Exercise brief
Write out again, exactly, the lines below starting at the one with "JObject (obj_fields j ++ [(k, v)])." and ending at the one with "(** [json_object_new_int] and".

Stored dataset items
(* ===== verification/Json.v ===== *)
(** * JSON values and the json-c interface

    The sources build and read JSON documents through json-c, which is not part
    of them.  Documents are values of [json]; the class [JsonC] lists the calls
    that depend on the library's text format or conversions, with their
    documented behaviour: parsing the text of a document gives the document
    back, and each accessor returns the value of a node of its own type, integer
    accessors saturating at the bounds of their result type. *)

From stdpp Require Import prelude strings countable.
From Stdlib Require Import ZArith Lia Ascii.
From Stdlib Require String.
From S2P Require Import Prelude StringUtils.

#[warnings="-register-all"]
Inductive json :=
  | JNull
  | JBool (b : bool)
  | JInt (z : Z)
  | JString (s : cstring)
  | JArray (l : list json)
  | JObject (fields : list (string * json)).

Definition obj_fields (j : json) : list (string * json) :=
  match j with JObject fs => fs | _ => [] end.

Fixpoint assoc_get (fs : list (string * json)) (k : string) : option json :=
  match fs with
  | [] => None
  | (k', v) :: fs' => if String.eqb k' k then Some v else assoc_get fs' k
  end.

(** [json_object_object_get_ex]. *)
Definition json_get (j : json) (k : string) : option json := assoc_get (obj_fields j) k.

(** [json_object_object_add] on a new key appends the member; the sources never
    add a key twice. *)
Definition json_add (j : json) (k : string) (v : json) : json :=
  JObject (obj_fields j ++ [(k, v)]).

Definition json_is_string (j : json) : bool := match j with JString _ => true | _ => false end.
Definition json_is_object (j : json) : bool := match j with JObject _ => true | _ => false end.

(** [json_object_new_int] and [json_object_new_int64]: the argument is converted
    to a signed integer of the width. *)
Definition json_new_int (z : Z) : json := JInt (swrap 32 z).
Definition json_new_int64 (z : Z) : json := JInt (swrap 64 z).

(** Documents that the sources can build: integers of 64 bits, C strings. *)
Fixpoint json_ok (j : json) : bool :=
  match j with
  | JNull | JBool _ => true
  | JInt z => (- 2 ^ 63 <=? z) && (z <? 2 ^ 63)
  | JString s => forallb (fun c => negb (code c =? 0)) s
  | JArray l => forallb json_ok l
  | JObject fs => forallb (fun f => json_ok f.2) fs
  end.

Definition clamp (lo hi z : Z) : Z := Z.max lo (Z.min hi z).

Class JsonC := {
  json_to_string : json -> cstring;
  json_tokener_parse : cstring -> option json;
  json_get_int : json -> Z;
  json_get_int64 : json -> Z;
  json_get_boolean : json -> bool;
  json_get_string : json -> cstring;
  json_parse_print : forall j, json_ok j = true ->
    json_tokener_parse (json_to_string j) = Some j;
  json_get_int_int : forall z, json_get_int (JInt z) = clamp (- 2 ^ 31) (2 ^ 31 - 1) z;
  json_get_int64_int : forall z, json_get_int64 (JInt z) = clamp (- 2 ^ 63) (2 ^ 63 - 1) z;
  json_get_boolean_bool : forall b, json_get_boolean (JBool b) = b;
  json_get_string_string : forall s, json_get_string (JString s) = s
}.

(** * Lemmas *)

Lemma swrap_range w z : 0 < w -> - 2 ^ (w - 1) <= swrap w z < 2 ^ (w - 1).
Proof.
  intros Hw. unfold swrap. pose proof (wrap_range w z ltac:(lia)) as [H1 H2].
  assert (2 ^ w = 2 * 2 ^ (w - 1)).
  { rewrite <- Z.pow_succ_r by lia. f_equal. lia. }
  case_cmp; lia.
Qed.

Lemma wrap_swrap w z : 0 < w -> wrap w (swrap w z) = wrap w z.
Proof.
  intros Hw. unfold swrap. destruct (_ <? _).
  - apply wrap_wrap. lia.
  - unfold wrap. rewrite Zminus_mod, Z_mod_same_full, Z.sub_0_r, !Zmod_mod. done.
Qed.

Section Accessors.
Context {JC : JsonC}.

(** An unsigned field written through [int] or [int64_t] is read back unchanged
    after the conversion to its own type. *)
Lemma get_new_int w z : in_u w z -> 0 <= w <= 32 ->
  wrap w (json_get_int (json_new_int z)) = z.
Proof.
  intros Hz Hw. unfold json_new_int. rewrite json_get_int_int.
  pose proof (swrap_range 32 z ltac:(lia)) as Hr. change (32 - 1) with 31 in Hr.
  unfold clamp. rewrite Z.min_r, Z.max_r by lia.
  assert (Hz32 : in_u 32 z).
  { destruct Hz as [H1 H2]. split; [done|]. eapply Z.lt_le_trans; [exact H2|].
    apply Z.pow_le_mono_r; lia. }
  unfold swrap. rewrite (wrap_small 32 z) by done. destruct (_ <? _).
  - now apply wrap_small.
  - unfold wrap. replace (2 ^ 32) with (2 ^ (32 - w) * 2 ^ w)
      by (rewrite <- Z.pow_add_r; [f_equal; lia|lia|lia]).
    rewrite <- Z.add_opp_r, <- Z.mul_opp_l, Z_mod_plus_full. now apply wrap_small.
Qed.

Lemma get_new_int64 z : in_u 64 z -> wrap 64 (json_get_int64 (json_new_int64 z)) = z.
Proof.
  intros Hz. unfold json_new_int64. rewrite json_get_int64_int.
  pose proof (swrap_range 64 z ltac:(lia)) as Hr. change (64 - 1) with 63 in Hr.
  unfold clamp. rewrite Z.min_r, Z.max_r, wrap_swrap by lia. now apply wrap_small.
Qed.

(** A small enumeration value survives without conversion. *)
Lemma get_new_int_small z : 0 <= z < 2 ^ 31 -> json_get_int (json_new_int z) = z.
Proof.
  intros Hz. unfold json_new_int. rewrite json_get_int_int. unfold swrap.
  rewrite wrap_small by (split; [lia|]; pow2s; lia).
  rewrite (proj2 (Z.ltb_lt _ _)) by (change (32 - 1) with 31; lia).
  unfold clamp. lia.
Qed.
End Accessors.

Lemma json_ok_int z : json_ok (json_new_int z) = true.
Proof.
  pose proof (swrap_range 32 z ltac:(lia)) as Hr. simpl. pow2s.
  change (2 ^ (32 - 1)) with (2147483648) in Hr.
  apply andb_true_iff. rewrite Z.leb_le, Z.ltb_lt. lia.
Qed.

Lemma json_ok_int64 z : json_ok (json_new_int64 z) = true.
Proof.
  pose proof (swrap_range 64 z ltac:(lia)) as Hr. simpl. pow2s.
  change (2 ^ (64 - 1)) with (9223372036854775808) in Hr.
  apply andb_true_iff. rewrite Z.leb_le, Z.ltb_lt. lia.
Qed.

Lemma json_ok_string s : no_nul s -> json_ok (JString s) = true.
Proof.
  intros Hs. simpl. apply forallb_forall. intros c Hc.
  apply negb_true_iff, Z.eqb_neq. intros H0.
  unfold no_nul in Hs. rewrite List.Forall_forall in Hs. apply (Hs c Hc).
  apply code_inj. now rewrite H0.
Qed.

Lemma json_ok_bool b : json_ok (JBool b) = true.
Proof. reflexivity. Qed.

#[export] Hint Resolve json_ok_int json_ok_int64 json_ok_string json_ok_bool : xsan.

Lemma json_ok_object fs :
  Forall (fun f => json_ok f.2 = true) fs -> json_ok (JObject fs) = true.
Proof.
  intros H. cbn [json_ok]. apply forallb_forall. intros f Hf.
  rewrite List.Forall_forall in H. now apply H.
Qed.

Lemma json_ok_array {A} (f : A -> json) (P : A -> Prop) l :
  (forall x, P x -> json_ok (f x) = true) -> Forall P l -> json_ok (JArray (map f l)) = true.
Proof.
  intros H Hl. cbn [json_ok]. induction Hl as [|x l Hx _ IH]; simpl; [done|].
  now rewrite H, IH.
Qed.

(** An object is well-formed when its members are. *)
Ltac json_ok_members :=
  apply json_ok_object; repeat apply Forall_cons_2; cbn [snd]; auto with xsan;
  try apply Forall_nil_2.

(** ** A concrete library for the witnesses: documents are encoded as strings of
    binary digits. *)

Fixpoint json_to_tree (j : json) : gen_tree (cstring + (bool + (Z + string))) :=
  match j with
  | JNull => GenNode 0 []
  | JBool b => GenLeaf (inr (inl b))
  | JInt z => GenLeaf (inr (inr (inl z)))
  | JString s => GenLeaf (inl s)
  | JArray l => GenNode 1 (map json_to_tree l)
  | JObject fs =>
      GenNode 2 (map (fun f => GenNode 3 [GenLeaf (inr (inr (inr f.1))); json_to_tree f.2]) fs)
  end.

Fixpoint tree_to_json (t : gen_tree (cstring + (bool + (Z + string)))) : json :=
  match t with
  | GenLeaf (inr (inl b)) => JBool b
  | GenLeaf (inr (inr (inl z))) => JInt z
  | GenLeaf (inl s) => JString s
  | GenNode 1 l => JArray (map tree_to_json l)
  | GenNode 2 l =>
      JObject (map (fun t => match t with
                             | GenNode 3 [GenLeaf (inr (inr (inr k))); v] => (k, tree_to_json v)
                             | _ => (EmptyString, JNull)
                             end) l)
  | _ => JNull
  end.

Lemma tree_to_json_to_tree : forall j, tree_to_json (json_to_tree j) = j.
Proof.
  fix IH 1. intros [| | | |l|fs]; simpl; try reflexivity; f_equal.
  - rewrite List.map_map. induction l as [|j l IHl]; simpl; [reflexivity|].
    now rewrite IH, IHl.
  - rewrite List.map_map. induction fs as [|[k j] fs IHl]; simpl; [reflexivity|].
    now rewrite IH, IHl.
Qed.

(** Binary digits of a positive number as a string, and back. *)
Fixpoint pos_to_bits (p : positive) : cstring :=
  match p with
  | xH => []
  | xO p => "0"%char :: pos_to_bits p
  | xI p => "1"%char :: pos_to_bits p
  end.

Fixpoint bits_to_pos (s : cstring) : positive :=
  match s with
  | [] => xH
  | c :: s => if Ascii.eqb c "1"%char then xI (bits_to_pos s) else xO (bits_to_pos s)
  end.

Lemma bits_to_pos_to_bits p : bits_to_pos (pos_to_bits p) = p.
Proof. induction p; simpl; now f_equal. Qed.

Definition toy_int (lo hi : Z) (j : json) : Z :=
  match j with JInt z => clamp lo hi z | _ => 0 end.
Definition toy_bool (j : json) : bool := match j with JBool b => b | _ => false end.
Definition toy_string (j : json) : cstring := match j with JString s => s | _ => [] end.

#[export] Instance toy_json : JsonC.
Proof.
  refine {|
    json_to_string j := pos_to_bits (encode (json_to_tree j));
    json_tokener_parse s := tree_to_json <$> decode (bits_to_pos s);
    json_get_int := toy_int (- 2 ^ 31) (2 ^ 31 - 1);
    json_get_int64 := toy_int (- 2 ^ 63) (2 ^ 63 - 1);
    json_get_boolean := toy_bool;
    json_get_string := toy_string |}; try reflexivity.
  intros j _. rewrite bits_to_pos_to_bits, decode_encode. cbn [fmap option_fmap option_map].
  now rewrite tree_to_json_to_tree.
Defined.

Result for this exercise
  JObject (obj_fields j ++ [(k, v)]).

Definition json_is_string (j : json) : bool := match j with JString _ => true | _ => false end.
Definition json_is_object (j : json) : bool := match j with JObject _ => true | _ => false end.

(** [json_object_new_int] and [json_object_new_int64]: the argument is converted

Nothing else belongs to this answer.